Potential Immune-Inflammatory Proteome Biomarkers for Guiding the Treatment of Patients with Primary Acute Angle-Closure Glaucoma Caused by COVID-19.

Primary acute angle-closure glaucoma (PAACG) is a sight-threatening condition that can lead to blindness. With the increasing incidence of COVID-19, a multitude of people are experiencing acute vision loss and severe swelling of the eyes and head. These patients were then diagnosed with acute angle closure, with or without a history of PACG. However, the mechanism by which viral infection causes PACG has not been clarified. This is the first study to explore the specific inflammatory proteomic landscape in SARS-CoV-2-induced PAACG. The expression of 92 inflammation-related proteins in 19 aqueous humor samples from PAACGs or cataract patients was detected using the Olink Target 96 Inflammation Panel based on a highly sensitive and specific proximity extension assay technology.

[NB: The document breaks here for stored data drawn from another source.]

(** A subscription to one's own session puts the socket in its room, next to a
    task for its plug; one to anything else changes no room and no task. *)
Theorem socket_subscribe_correct sid data l :
  reachable l → in_order sid l →
  let l' := react (Subscribe sid data) l in
  (∀ n row, entitled sid data l n row →
    sid ∈ participants (session_room n) (io l') ∧
    ∃ t, active_streams l' !! n = Some t ∧ t_plug_id t = ChargingSession.plug_id row) ∧
  ((∀ n row, ¬ entitled sid data l n row) →
    io l' = io l ∧ active_streams l' = active_streams l ∧ wld l' = wld l).
Proof using laws.
  intros Hok%live_reachable_ok Hin l'.
  change (swp (subscribe_session sid data) (λ _ l',
    (∀ n row, entitled sid data l n row →
      sid ∈ participants (session_room n) (io l') ∧
      ∃ t, active_streams l' !! n = Some t ∧ t_plug_id t = ChargingSession.plug_id row) ∧
    ((∀ n row, ¬ entitled sid data l n row) →
      io l' = io l ∧ active_streams l' = active_streams l ∧ wld l' = wld l)) l).
  clear l'. apply subscribe_swp; [apply lo_sync, Hok | done | | |].
  - intros d _ Hne. split; [|done]. intros n row He. by apply Hne in He.
  - intros _ Hne. split; [|done]. intros n row He. by apply Hne in He.
  - intros n row _ He. split; [|intros Hne; by apply Hne in He].
    intros n' row' (v' & s' & Hv' & Hn' & _ & Hr' & _). destruct He as (v & s & Hv & Hn & _ & Hr & _).
    assert (n' = n) as -> by congruence. assert (row' = row) as -> by congruence.
    unfold subscribed. simpl. destruct (active_streams l !! n) as [t|] eqn:Ht; simpl.
    + split; [apply in_enter; by left|]. exists t. split; [done|].
      destruct (so_plug _ _ (lo_streams _ Hok) _ _ Ht) as (row2 & ? & ?). congruence.
    + split; [apply in_enter; by left|]. eexists. split; [apply lookup_insert_eq | done].
Qed.

(** A task on a plug the store has no snapshot of stays where it is, whether or not
    anybody listens. *)
Theorem silent_plug_waits n plug_id clock l :
  active_streams l !! n = Some (mktask plug_id Streaming) →
  TelemetryStore.data (store (wld l)) !! plug_id = None →
  react (Turn n clock) l = l.
Proof.
  intros Hn Hd. change (swp (stream_telemetry_task n clock) (λ _ l', l' = l) l).
  unfold stream_telemetry_task. s_step. s_step. rewrite Hn. unfold stream_turn. s_step. s_step.
  unfold TelemetryStore.stream_frame, TelemetryStore.get_latest. rewrite Hd. by s_step.
Qed.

The results showed that 76 proteins were significantly more abundant in the PAACG group than in the cataract group. Notably, the top eight differentially expressed proteins were IL-8, MCP-1, TNFRSF9, DNER, CCL4, Flt3L, CXCL10, and CD40. Generally, immune markers are related to inflammation, macrophage activation, and viral infection, revealing the crucial role of macrophages in the occurrence of PAACGs caused by SARS-CoV-2.